# Looking at buying yak



## ldrjay (Apr 2, 2009)

Sun dolphin journey 12ft sit on. Anyone have one? Pros cons? Alternative? Never fished out of a yak so opinions welcome. Not interested in spending lots of money on one. Selling my Erie boat so ill have a few hundred to spend. 

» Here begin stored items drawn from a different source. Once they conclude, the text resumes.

(** Walks that do not go through the written entry are unchanged. *)
Lemma node_write q :
  (length q <= 4)%nat -> ~ (l ++ [i]) `prefix_of` q -> node mem' root q = node mem root q.
Proof using Htree Hl Hf Htable Hold.
  intros Hq Hp. apply node_agree. intros p g j r -> Hg. unfold mem'.
  rewrite child_write by (done || apply write_index).
  destruct (decide (g = f /\ j = i)) as [[-> ->]|]; [|done]. exfalso. apply Hp.
  rewrite length_app in Hq. cbn in Hq.
  rewrite (tw_inj _ _ Htree p l f ltac:(lia) Hl Hg Hf). exists r. by rewrite <- app_assoc.
Qed.

Lemma node_write_self : node mem' root l = Some f.
Proof using Htree Hl Hf Htable Hold.
  rewrite node_write; [done|lia|]. intros [r Hr]. apply (f_equal length) in Hr.
  rewrite !length_app in Hr. cbn in Hr. lia.
Qed.

(** The written entry leads to its new target. *)
Lemma node_write_at r : node mem' root (l ++ [i] ++ r) = (g ← target pte; node mem' g r).
Proof using Htree Hl Hf Htable Hold.
  assert (child mem' f i = target pte) as Hc.
  { unfold mem'. rewrite child_write by (done || apply write_index). by rewrite decide_True. }
  rewrite node_app, node_write_self. cbn. by rewrite Hc.
Qed.

Lemma node_before r : node mem root (l ++ [i] ++ r) = (g ← target old; node mem g r).
Proof using Hf Htable Hold. rewrite node_app, Hf. cbn. unfold child. by rewrite Htable; cbn; rewrite Hold. Qed.

(** Writing an entry that leads where the old one led changes no walk. *)
Lemma node_write_same q : target pte = target old -> node mem' root q = node mem root q.
Proof using Htable Hold.
  intros Heq. apply node_ext. intros g j. unfold mem'.
  rewrite child_write by (done || apply write_index).
  destruct (decide (g = f /\ j = i)) as [[-> ->]|]; [|done].
  unfold child. by rewrite Htable; cbn; rewrite Hold.
Qed.

Lemma table_ok_write leaf : table_ok leaf table -> entry_ok leaf pte -> table_ok leaf (<[i := pte]> table).
Proof. intros [Hlen Hall] Hp. split; [by rewrite length_insert|]. by apply Forall_insert. Qed.

(** A write that leaves the tables of the tree in place keeps it well formed. *)
Lemma tree_write :
  entry_ok (is_leaf l) pte ->
  (forall q, (length q <= 3)%nat -> node mem' root q = node mem root q) -> tree_wf mem' root.
Proof using Htree Hl Hf Htable.
  intros Hp Hsame. split.
  - intros q g Hq Hg. rewrite Hsame in Hg by done.
    destruct (tw_table _ _ Htree q g Hq Hg) as (t & Ht & Hok).
    unfold mem'. destruct (decide (g = f)) as [->|Hne].
    + rewrite (tw_inj _ _ Htree q l f Hq Hl Hg Hf) in *. rewrite Htable in Ht. injection Ht as <-.
      rewrite lookup_insert_eq. eexists. split; [done|]. by apply table_ok_write.
    + rewrite lookup_insert_ne by done. eauto.
  - intros q1 q2 g H1 H2. rewrite !Hsame by done. by apply (tw_inj _ _ Htree).
Qed.

End Write.

(** Filling a frame that is not a table of the tree changes no walk. *)
Lemma node_fresh mem root n t q :
  (forall l, (length l <= 3)%nat -> node mem root l <> Some n) -> (length q <= 4)%nat ->
  node (<[n := t]> mem) root q = node mem root q.
Proof.
  intros Hn Hq. apply node_agree. intros p g i r -> Hg. unfold child.
  rewrite lookup_insert_ne; [done|]. intros ->. rewrite length_app in Hq. cbn in Hq.
  apply (Hn p); [lia|done].
Qed.

Lemma tree_fresh mem root n t :
  tree_wf mem root -> (forall l, (length l <= 3)%nat -> node mem root l <> Some n) ->
  tree_wf (<[n := t]> mem) root.
Proof.
  intros Htree Hn. split.
  - intros l f Hl. rewrite node_fresh by (done || lia). intros Hf.
    rewrite lookup_insert_ne by (intros ->; by apply (Hn l)). by apply (tw_table _ _ Htree).
  - intros l1 l2 f H1 H2. rewrite !node_fresh by (done || lia). by apply (tw_inj _ _ Htree).
Qed.

(** Linking a fresh, empty table under an unused entry adds exactly one node. *)
Section Link.
  Context (mem : gmap Z (list Z)) (root : Z) (Htree : tree_wf mem root).
  Context (l : list nat) (f : Z) (table : list Z) (i : nat) (old pte n : Z).
  Context (Hl : (length l <= 2)%nat) (Hf : node mem root l = Some f).
  Context (Htable : mem !! f = Some table) (Hold : table !! i = Some old).
  Context (Htold : target old = None) (Htpte : target pte = Some n) (Hpte : entry_ok false pte).
  Context (Hfresh : forall q, (length q <= 3)%nat -> node mem root q <> Some n).

Let mem1 := <[n := empty_table]> mem.
Let mem' := <[f := <[i := pte]> table]> mem1.

Lemma link_ne : n <> f.
Proof using Hl Hf Hfresh. intros Heq. apply (Hfresh l); [lia|by rewrite Heq]. Qed.

Lemma link_table : mem1 !! f = Some table.
Proof using Hl Hf Htable Hfresh. unfold mem1. by rewrite lookup_insert_ne by apply link_ne. Qed.

Lemma link_parent : node mem1 root l = Some f.
Proof using Hl Hf Hfresh. unfold mem1. rewrite node_fresh by (done || lia). done. Qed.

Lemma link_node q :
  (length q <= 4)%nat -> node mem' root q = if decide (q = l ++ [i]) then Some n else node mem root q.
Proof using Htree Hl Hf Htable Hold Htold Htpte Hfresh.
  intros Hq. pose proof (tree_fresh mem root n empty_table Htree Hfresh) as Htree1. fold mem1 in Htree1.
  destruct (decide ((l ++ [i]) `prefix_of` q)) as [[r ->]|Hnp].
  - rewrite <- app_assoc. unfold mem'.
    rewrite (node_write_at mem1 root Htree1 l f table i old pte ltac:(lia) link_parent link_table Hold), Htpte.
    cbn [mbind option_bind]. fold mem'. destruct r as [|j r].
    + by rewrite decide_True by by rewrite app_nil_r.
    + rewrite decide_False by (intros H%(f_equal length); rewrite !length_app in H; cbn in H; lia).
      rewrite (node_before mem root l f table i old Hf Htable Hold), Htold. cbn.
      assert (child mem' n j = None) as ->; [|done]. unfold child, mem', mem1.
      pose proof link_ne. rewrite lookup_insert_ne, lookup_insert_eq by done. cbn [mbind option_bind].
      destruct (empty_table !! j) as [x|] eqn:Ex; [|done]. by apply lookup_replicate in Ex as [-> _].
  - rewrite decide_False by (intros ->; by apply Hnp). unfold mem'.
    rewrite (node_write mem1 root Htree1 l f table i old pte ltac:(lia) link_parent link_table Hold) by done.
    unfold mem1. by apply node_fresh.
Qed.

Lemma link_tree : tree_wf mem' root.
Proof using Htree Hl Hf Htable Hold Htold Htpte Hpte Hfresh.
  assert (length (l ++ [i]) <= 3)%nat as Hli by (rewrite length_app; cbn; lia).
  assert (is_leaf l = false) as Hleaf by (unfold is_leaf; apply Nat.eqb_neq; lia).
  split.
  - intros q g Hq. rewrite link_node by lia. destruct (decide (q = l ++ [i])) as [->|Hne]; intros Hg.
    + injection Hg as <-. exists empty_table. split; [|apply empty_table_ok].
      pose proof link_ne. unfold mem', mem1. by rewrite lookup_insert_ne, lookup_insert_eq.
    + destruct (tw_table _ _ Htree q g Hq Hg) as (t & Ht & Hok). unfold mem'.
      destruct (decide (g = f)) as [->|Hgf].
      * rewrite lookup_insert_eq. eexists. split; [done|]. rewrite Htable in Ht. injection Ht as <-.
        rewrite (tw_inj _ _ Htree q l f Hq ltac:(lia) Hg Hf) in *. rewrite Hleaf in *. by apply table_ok_write.
      * rewrite lookup_insert_ne by done. unfold mem1.
        rewrite lookup_insert_ne by (intros ->; by apply (Hfresh q)). eauto.
  - intros q1 q2 g H1 H2. rewrite !link_node by lia.
    destruct (decide (q1 = l ++ [i])) as [->|]; destruct (decide (q2 = l ++ [i])) as [->|]; try done.
    + intros [= <-] H. by destruct (Hfresh q2 H2).
    + intros H [= <-]. by destruct (Hfresh q1 H1).
    + by apply (tw_inj _ _ Htree).
Qed.

End Link.

(** ** The invariant of the kernel's memory

    [paths] enumerates the entries of the tree that are in use; each of them owns
    one reference to its frame, the mapping owns one to the root, and [rest] are
    the references held elsewhere. *)

Definition refs (mem : gmap Z (list Z)) (root : Z) (paths : list (list nat)) : list Z :=
  (fun l => default 0 (node mem root l)) <$> paths.

Record kernel_wf (st : Kmem) (root : Z) (paths : list (list nat)) (rest : list Z) : Prop := {
  kw_tree : tree_wf (memory st) root;
  kw_owned : owned (frames st) (rest ++ root :: refs (memory st) root paths);
  kw_nodup : NoDup paths;
  kw_paths : forall l, l ∈ paths <-> (1 <= length l <= 4)%nat /\ is_Some (node (memory st) root l);
  kw_memory : forall i, 0 <= i < Z.of_nat (length (frame_info (frames st))) ->
    is_Some (memory st !! (i * L0_SIZE));
}.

Sent from my SCH-I535 using Ohub Campfire mobile app


----------



## Jmsteele187 (Dec 22, 2011)

Sun dolphin = cheap, brittle plastic that will crack very easily and leak. I would spend your money on something else. Check out dick's or Dunham's sports for much better quality yaks, that won't break the bank. Don't buy your kayak at Walmart or Meijer, you're just wasting your cash if you do. Field and stream and future beach are both brands to take a look at. Bass pro will also have some ascend kayaks at pretty good prices as well.


----------



## KTkiff (Jul 30, 2004)

Jmsteele187 said:


> Sun dolphin = cheap, brittle plastic that will crack very easily and leak. I would spend your money on something else. Check out dick's or Dunham's sports for much better quality yaks, that won't break the bank. Don't buy your kayak at Walmart or Meijer, you're just wasting your cash if you do. Field and stream and future beach are both brands to take a look at. Bass pro will also have some ascend kayaks at pretty good prices as well.

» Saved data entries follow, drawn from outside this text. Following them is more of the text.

(** The entry gets a value that leads nowhere. *)
Lemma scribble_result pte :
  target pte = None -> entry_ok (0 =? level)%nat pte ->
  (forall l j, length l = level -> head (l ++ [j]) = Some idx -> kernel_only (leaf_pte (memory st) src l j) = None) ->
  entry_tables level (memory st) src idx = 0 ->
  entry_result level st G src n R idx (write_pte (n, i) pte st).
Proof using All.
  intros Ht Hok Hs Hcost. left. rewrite write_top. eexists _, R. split; [done|].
  pose proof (bd_tree _ _ _ _ _ Hb) as Htree. assert (idx < length table)%nat as Hi' by (unfold idx; lia).
  split; [split; [apply (bd_owned _ _ _ _ _ Hb)| |by apply written_memory]|].
  { by apply (top_scribble _ _ _ _ _ Htree). }
  cbn [memory]. split; [apply written_stable|]. pose proof (most_refs_nonneg level). split; [lia|].
  split; [by apply written_child|]. split; [|rewrite Hcost; cbn; lia]. intros l j Hl. destruct (decide _) as [Hh|Hh].
  - rewrite Hs by done. unfold mem'. rewrite (top_leaf_self level) by done. rewrite Ht. by destruct l.
  - by apply (top_leaf_other level G _ _ R).
Qed.

End Written.

(** The entry is linked, in the state [st1] that has the same tables of the tree, and
    the references are those of [fa]. *)
Lemma graft_result mem1 fa pte c R1 :
  stable (n :: R ++ G) (memory st) mem1 ->
  owned fa (n :: (c :: R1 ++ R) ++ G) ->
  (forall j, 0 <= j < Z.of_nat (length (frame_info fa)) -> is_Some (mem1 !! (j * L0_SIZE))) ->
  fresh_tree level (n :: R ++ G) mem1 c R1 -> Z.of_nat (length R1) <= most_refs level ->
  target pte = Some c -> entry_ok (0 =? level)%nat pte ->
  (forall l j, length l = level -> head (l ++ [j]) = Some idx ->
     kernel_only (leaf_pte (memory st) src l j) = match l with [] => Some pte | _ :: l => leaf_pte mem1 c l j end) ->
  free_count fa = free_count (frames st) - entry_tables level (memory st) src idx ->
  exists mem', entry_result level st G src n R idx (mkKmem fa mem', Ok tt) /\
    forall fa1, write_pte (n, i) pte (mkKmem fa1 mem1) = (mkKmem fa1 mem', Ok tt).
Proof using All.
  intros Hst Ho Hmem Hc Hsize Ht Hok Hleaf Hcost. destruct top_table as (table & Htab & Hlen & Hn).
  assert (idx < length table)%nat as Hi' by (unfold idx; lia).
  assert (mem1 !! n = Some table) as Htab1 by (rewrite Hst; [done|left]).
  assert (stable (n :: R) (memory st) mem1) as Hst'
    by (eapply stable_incl, Hst; intros x; rewrite !elem_of_cons, elem_of_app; tauto).
  pose proof (tree_stable _ _ _ _ _ (bd_tree _ _ _ _ _ Hb) mem1 ltac:(lia) Hst') as Htree.
  assert (forall j, child mem1 n j = child (memory st) n j) as Hch by (intros j; unfold child; by rewrite Htab1, Htab).
  assert (child mem1 n idx = None) as Hnone1 by by rewrite Hch.
  destruct (graft_all level G mem1 n R table idx pte c R1 Htree Htab1 Hi' Hnone1 Hc Ht Hok) as [Htree' Hleaf'].
  exists (<[n := <[idx := pte]> table]> mem1). split.
  - left. eexists _, (c :: R1 ++ R). split; [done|]. split; [split; [done|done|]|].
    { intros j Hj. cbn in *. rewrite lookup_insert_is_Some'. right. by apply Hmem. }
    cbn [memory]. split; [|split; [|split; [|split; [|done]]]].
    + intros f Hf. rewrite lookup_insert_ne by by intros <-. apply Hst. right. apply elem_of_app. by right.
    + rewrite length_cons, length_app. lia.
    + intros j Hj. rewrite child_write by done. rewrite decide_False by tauto. apply Hch.
    + intros l j Hl. rewrite Hleaf' by done. destruct (decide _) as [Hh|Hh]; [by rewrite Hleaf|].
      unfold leaf_pte. rewrite (tree_stable_node _ _ _ _ _ (bd_tree _ _ _ _ _ Hb) mem1 l Hst') by lia.
      destruct (node (memory st) n l) as [g|] eqn:Eg; [|done]. cbn. rewrite Hst'; [done|].
      destruct l as [|k l]; [injection Eg as <-; left|right].
      apply (tree_tables _ _ _ _ _ (bd_tree _ _ _ _ _ Hb) (k :: l)); [cbn in *; lia|done].
  - intros fa1. unfold write_pte. cbn [fst snd memory frames]. rewrite Htab1. cbn [unwrap_some].
    by rewrite index_set_ok by lia.
Qed.

End CopyEntry.

Lemma is_user_view leaf pte :
  entry_ok leaf pte -> exists b, Pte.is_user pte = Ok b.
Proof.
  intros (p & f & _ & _ & _ & Hfl & _)%entry_view. unfold Pte.is_user. rewrite Hfl. by eexists.
Qed.

Section CopyKinds.
  Context (level : nat) (st : Kmem) (G : list Z) (src n : Z) (R : list Z) (i : Z).
  Context (Hb : building level st G n R) (Hsrc : source_ok level (memory st) src G).
  Context (Hi : 0 <= i < 512) (Hnone : child (memory st) n (Z.to_nat i) = None).
  Context (Hlimit : Z.of_nat (length (n :: R ++ G)) + 1 + most_refs level < USIZE_MAX).
  Context (pte f : Z) (Hok : entry_ok (0 =? level)%nat pte) (Ht : target pte = Some f) (Hfr : Pte.frame pte = Ok f).
  Context (Hchild : child (memory st) src (Z.to_nat i) = Some f).

Lemma source_frame_held : f ∈ G.
Proof using All. apply (so_held _ _ _ _ Hsrc [Z.to_nat i]); [cbn; lia|]. cbn. by rewrite Hchild. Qed.

Lemma duplicate_leaf_result :
  level = 0%nat -> leaf_pte (memory st) src [] (Z.to_nat i) = Some pte ->
  entry_result level st G src n R (Z.to_nat i) (duplicate_leaf n i pte st).
Proof using All.
  intros Hlev Hleaf. destruct (is_user_view _ _ Hok) as [u Hu]. unfold duplicate_leaf. rewrite Hu.
  unfold bindM at 1, liftM at 1. destruct u.
  - destruct (top_table level st G src n R i Hb Hsrc Hi Hnone) as (table & Htab & Hlen & Hn).
    apply (scribble_result level st G src n R i Hb Hsrc Hi Hnone table Htab Hlen Hn); [done|apply zero_entry_ok| |by rewrite Hlev].
    intros l j Hl Hh. subst level. destruct l; [|done]. injection Hh as ->. rewrite Hleaf. cbn. by rewrite Hu.
  - pose proof source_frame_held as Hf. pose proof (bd_owned _ _ _ _ _ Hb) as Ho.
    destruct (owned_refer _ _ f Ho) as (fa & Er & Ho' & Hlen).
    { right. apply elem_of_app. by right. }
    { pose proof (references_length (n :: R ++ G) f). pose proof (most_refs_nonneg level). lia. }
    destruct (graft_result level st G src n R i Hb Hsrc Hi Hnone (memory st) fa pte f [])
      as (mem' & Hres & Hwrite).
    + apply stable_refl.
    + eapply owned_perm; [|exact Ho']. apply perm_swap.
    + rewrite Hlen. apply (bd_memory _ _ _ _ _ Hb).
    + rewrite Hlev. apply page_tree.
    + apply most_refs_nonneg.
    + done.
    + done.
    + intros l j Hl Hh. subst level. destruct l; [|done]. injection Hh as ->. rewrite Hleaf. cbn. by rewrite Hu.
    + rewrite (reference_free_count _ _ _ _ Er), Hlev. cbn. lia.
    + specialize (Hwrite (frames st)). replace (mkKmem (frames st) (memory st)) with st in Hwrite by by destruct st.
      rewrite (bindM_ok _ _ _ _ _ Hwrite), Hfr. unfold bindM, with_frames. cbn [frames memory]. by rewrite Er.
Qed.

Lemma duplicate_child_result level' descend :
  level = S level' -> copies level' descend ->
  entry_result level st G src n R (Z.to_nat i) (duplicate_child descend n i pte st).
Proof using All.
  intros Hlev Hd. unfold duplicate_child. rewrite Hfr. pose proof (bd_owned _ _ _ _ _ Hb) as Ho.
  pose proof Hsrc as Hsrc'. rewrite Hlev in Hsrc'.
  assert (G ⊆ n :: R ++ G) as Hincl by (intros x Hx; right; apply elem_of_app; by right).
  pose proof (source_incl _ _ _ _ _ (source_child _ _ _ _ _ _ Hsrc' Hchild) Hincl) as Hs1.
  destruct (Hd st (n :: R ++ G) f Ho (bd_memory _ _ _ _ _ Hb) Hs1) as
    [(st1 & c & R1 & E & Hb1 & Hst & Hc & Hsize & Hleaf & Hfree)|(st1 & X & E & Ho1 & Hst & Hm1 & Hfree)].
  { rewrite <- Hlev. lia. }
  - rewrite (bindM_ok _ _ _ _ _ E).
    destruct (entry_view _ _ Hok) as (p & fl & Hp & Hfl & Heq & Hflags & _ & _ & _ & _ & Hh & Htg).
    rewrite Ht in Htg. destruct (PageTableFlags.is_present fl) eqn:Epr; [|done].
    destruct (PageTableFlags.is_huge fl) eqn:Ehu; [done|].
    assert (is_frame c) as Hcf by (apply (own_frames _ _ (bd_owned _ _ _ _ _ Hb1)); left).
    set (pte' := Pte.set_phys c (Z.lor fl PageTableFlags.PRESENT)).
    assert (is_flags (Z.lor fl PageTableFlags.PRESENT)) as Hfl' by (apply is_flags_lor; [done|by apply is_flags_const]).
    assert (Pte.set_frame c fl = Ok pte') as Hset.
    { unfold Pte.set_frame. unfold PageTableFlags.is_huge in Ehu. by rewrite Ehu. }
    assert (target pte' = Some c) as Ht' by (unfold pte'; by rewrite target_set_phys, huge_lor, present_lor, Ehu, Epr).
    assert (entry_ok (0 =? level)%nat pte') as Hok'.
    { rewrite Hlev. eexists _, _. do 2 (split; [done|]). split; [done|]. cbn. by rewrite huge_lor, Ehu. }
    destruct (graft_result level st G src n R i Hb Hsrc Hi Hnone (memory st1) (frames st1) pte' c R1)
      as (mem' & Hres & Hwrite).
    + done.
    + eapply owned_perm; [|apply (bd_owned _ _ _ _ _ Hb1)]. cbn. rewrite <- Permutation_middle.
      rewrite <- app_assoc. apply perm_swap.
    + apply (bd_memory _ _ _ _ _ Hb1).
    + rewrite Hlev. apply (bd_tree _ _ _ _ _ Hb1).
    + by rewrite Hlev.
    + done.
    + done.
    + intros l j Hl Hhd. rewrite Hlev in Hl. destruct l as [|k l]; [done|]. injection Hhd as ->.
      rewrite Hleaf by (cbn in Hl; lia). unfold leaf_pte at 1. cbn [node]. rewrite Hchild. done.
    + rewrite Hlev. cbn [entry_tables]. by rewrite Hchild.
    + specialize (Hwrite (frames st1)). replace (mkKmem (frames st1) (memory st1)) with st1 in Hwrite by by destruct st1.
      unfold bindM at 1 2, liftM. rewrite Hflags, Hset. by rewrite Hwrite.
  - rewrite (bindM_err _ _ _ _ _ E). right. exists st1, (X ++ R). split; [done|]. split; [|split; [|split; [done|]]].
    3:{ rewrite Hlev. cbn [entry_tables]. by rewrite Hchild. }
    + eapply owned_perm; [|exact Ho1]. rewrite <- app_assoc. by rewrite <- Permutation_middle.
    + by eapply stable_incl, Hst.
Qed.

End CopyKinds.

(** ** Copying a table *)

Definition descend_copies (descend : option (Z -> M Kmem Z)) (level : nat) : Prop :=
  match descend with
  | None => level = 0%nat
  | Some descend => exists level', level = S level' /\ copies level' descend
  end.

I agree spend a little more and you will be happy. You can get a very good sit on for $400-$500 from dicks.


----------



## bassyakker (Feb 12, 2013)

Perception kayaks are made out of very nice plastic too. Good kayak for the money

Sent from my VS980 4G using Ohub Campfire mobile app


----------



## ldrjay (Apr 2, 2009)

400-500 is what I was going for. I will not shop dicks so ill check around for deals then thanks guys. Any idea where perceptions are sold?

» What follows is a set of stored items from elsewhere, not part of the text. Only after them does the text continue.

(* ===== verification/Pid.v ===== *)
(** * Pid: process identifiers

    Models [ku/src/process/pid.rs]: an identifier is a slot of the process table
    together with the epoch of the slot, and is passed to system calls in one
    register. *)

From Stdlib Require Import ZArith Lia.
From stdpp Require Import base list numbers tactics.
From S2P Require Import Prelude.

Open Scope Z_scope.
Open Scope outcome_scope.

Inductive Pid :=
  | Current
  | Id (epoch slot : Z).

#[export] Instance Pid_eq_dec : EqDecision Pid.
Proof. solve_decision. Defined.

Definition EPOCH_SHIFT : Z := 16.
Definition MAX_COUNT : Z := Z.shiftl 1 EPOCH_SHIFT.
Definition SLOT_MASK : Z := MAX_COUNT - 1.

Abbreviation U16_MODULUS := 65536.
Abbreviation U32_MODULUS := 4294967296.

(** [slot.try_into().unwrap()] panics on a number that is not a [u16]. *)
Definition pid_new (slot : Z) : outcome Pid :=
  if (0 <=? slot) && (slot <? U16_MODULUS) then Ok (Id 0 slot) else Panic.

(** [match self]: the fields are widened to [usize] before the shift. *)
Definition into_usize (pid : Pid) : Z :=
  match pid with
  | Current => USIZE_MAX - 1
  | Id epoch slot => Z.lor (shl64 epoch EPOCH_SHIFT) slot
  end.

Definition from_usize (pid : Z) : outcome Pid :=
  if pid =? USIZE_MAX - 1 then Ok Current
  else
    let result :=
      Id (Z.shiftr pid EPOCH_SHIFT mod U32_MODULUS) (Z.land pid SLOT_MASK mod U16_MODULUS) in
    if into_usize result =? pid then Ok result else Err InvalidArgument.

(** [unimplemented!()] for [Current]. *)
Definition pid_slot (pid : Pid) : outcome Z :=
  match pid with
  | Current => Panic
  | Id _ slot => Ok slot
  end.

Definition next_epoch (pid : Pid) : outcome Pid :=
  match pid with
  | Current => Panic
  | Id epoch slot => if epoch + 1 <? U32_MODULUS then Ok (Id (epoch + 1) slot) else Panic
  end.

(** ** The widths of the fields *)

Definition pid_wf (pid : Pid) : Prop :=
  match pid with
  | Current => True
  | Id epoch slot => 0 <= epoch < U32_MODULUS /\ 0 <= slot < U16_MODULUS
  end.

Lemma into_usize_id epoch slot :
  pid_wf (Id epoch slot) -> into_usize (Id epoch slot) = epoch * U16_MODULUS + slot.
Proof.
  intros [He Hs]. unfold into_usize, shl64, EPOCH_SHIFT. rewrite Z.shiftl_mul_pow2 by lia.
  change (2 ^ 16) with U16_MODULUS. rewrite Z.mod_small by lia.
  assert (Z.land (epoch * U16_MODULUS) slot = 0) as Hland.
  { apply Z.bits_inj'. intros n Hn. rewrite Z.land_spec, Z.bits_0.
    change U16_MODULUS with (2 ^ 16) in *. destruct (Z.ltb_spec n 16); [by rewrite Z.mul_pow2_bits_low|].
    rewrite (Z.bits_above_log2 slot n); [apply andb_false_r|lia|].
    destruct (decide (slot = 0)) as [->|]; [cbn; lia|].
    apply Z.lt_le_trans with 16; [|done]. apply Z.log2_lt_pow2; lia. }
  pose proof (Z.add_lor_land (epoch * U16_MODULUS) slot). lia.
Qed.

Lemma from_usize_fields w :
  is_usize w ->
  Z.shiftr w EPOCH_SHIFT mod U32_MODULUS = w / U16_MODULUS mod U32_MODULUS /\
  Z.land w SLOT_MASK mod U16_MODULUS = w mod U16_MODULUS.
Proof.
  intros Hw. unfold EPOCH_SHIFT. rewrite Z.shiftr_div_pow2 by lia. split; [done|].
  change SLOT_MASK with (Z.ones 16). rewrite Z.land_ones by lia. by rewrite Z.mod_mod.
Qed.

(** ** Theorems *)

(** The register encoding of a process identifier.  Every identifier decodes
    from its own encoding, and a register decodes exactly when it is the encoding
    of some identifier; every other value is refused with [InvalidArgument], so
    no two registers decode to the same identifier. *)
Theorem pid_register_roundtrip :
  (forall pid, pid_wf pid -> is_usize (into_usize pid) /\ from_usize (into_usize pid) = Ok pid) /\
  (forall w, is_usize w ->
     (exists pid, from_usize w = Ok pid /\ pid_wf pid /\ into_usize pid = w) \/
     (from_usize w = Err InvalidArgument /\ forall pid, pid_wf pid -> into_usize pid <> w)).
Proof.
  split.
  - intros [|epoch slot] Hwf; [split; [unfold is_usize; cbn; lia|done]|].
    rewrite into_usize_id by done. destruct Hwf as [He Hs].
    assert (is_usize (epoch * U16_MODULUS + slot)) as Hw by (unfold is_usize; lia).
    split; [done|]. unfold from_usize. rewrite (proj2 (Z.eqb_neq _ _)) by lia.
    destruct (from_usize_fields _ Hw) as [-> ->].
    rewrite Z.div_add_l, (Z.div_small slot), Z.add_0_r, Z.mod_small, Z.add_comm, Z.mod_add, Z.mod_small by lia.
    rewrite into_usize_id by done. by rewrite (proj2 (Z.eqb_eq _ _)) by lia.
  - intros w Hw. unfold from_usize. destruct (Z.eqb_spec w (USIZE_MAX - 1)) as [->|Hc]; [left; by exists Current|].
    destruct (from_usize_fields _ Hw) as [-> ->]. unfold is_usize in Hw.
    set (e := w / U16_MODULUS mod U32_MODULUS). set (s := w mod U16_MODULUS).
    assert (pid_wf (Id e s)) as Hwf by (split; apply Z.mod_pos_bound; lia).
    destruct (Z.eqb_spec (into_usize (Id e s)) w) as [E|E]; [left; by exists (Id e s)|right].
    split; [done|]. intros [|epoch slot] Hp He; [done|]. apply E. rewrite <- He. f_equal.
    unfold e, s. rewrite <- He, into_usize_id by done. destruct Hp as [He' Hs].
    rewrite Z.div_add_l, (Z.div_small slot), Z.add_0_r, Z.mod_small, Z.add_comm, Z.mod_add, Z.mod_small by lia.
    done.
Qed.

Sent from my SCH-I535 using Ohub Campfire mobile app


----------



## bassyakker (Feb 12, 2013)

Dicks and Gander mtn 

Sent from my VS980 4G using Ohub Campfire mobile app


----------



## DC9781 (Apr 3, 2009)

What do you mostly fish? Lakes or small rivers/creeks? Height/Weight?


----------



## bassyakker (Feb 12, 2013)

I just got rid of a perception sport caster 12.5. I loved that boat. Worked well on lakes and rivers. I am 6'2" 200lbs and I carry a lot of gear... the sport caster held it... I just couldn't stand up comfortably in it... so I got rid of it for a more stable yak

Sent from my VS980 4G using Ohub Campfire mobile app


----------



## streamstalker (Jul 8, 2005)

http://m.gandermountain.com/modperl...rt-Pescador-12-0-Angler-Kayak-Yellow&i=769404


----------



## ldrjay (Apr 2, 2009)

Im 6" 250. I fish everything. Lake reservoir river. I appreciate your guys imput. This is why im asking. If anybody will be around fairport that has one hit me up. Id love to check out n do a couple minute paddle to see what I like. 

Sent from my SCH-I535 using Ohub Campfire mobile app


----------



## backlashed (Mar 19, 2011)

Old Town Vapor is a good entry level yak, Bass Pro carries them. 

I'd encourage you to spend a little more, your entry level yak will be soon upgraded if you really get into it. A comfortable seat is really important for an angler too.


----------



## ldrjay (Apr 2, 2009)

Ill scope that one out too. 

Sent from my SCH-I535 using Ohub Campfire mobile app


----------



## ldrjay (Apr 2, 2009)

Ok so im looking at the field and stream eagle talon. Any feedback?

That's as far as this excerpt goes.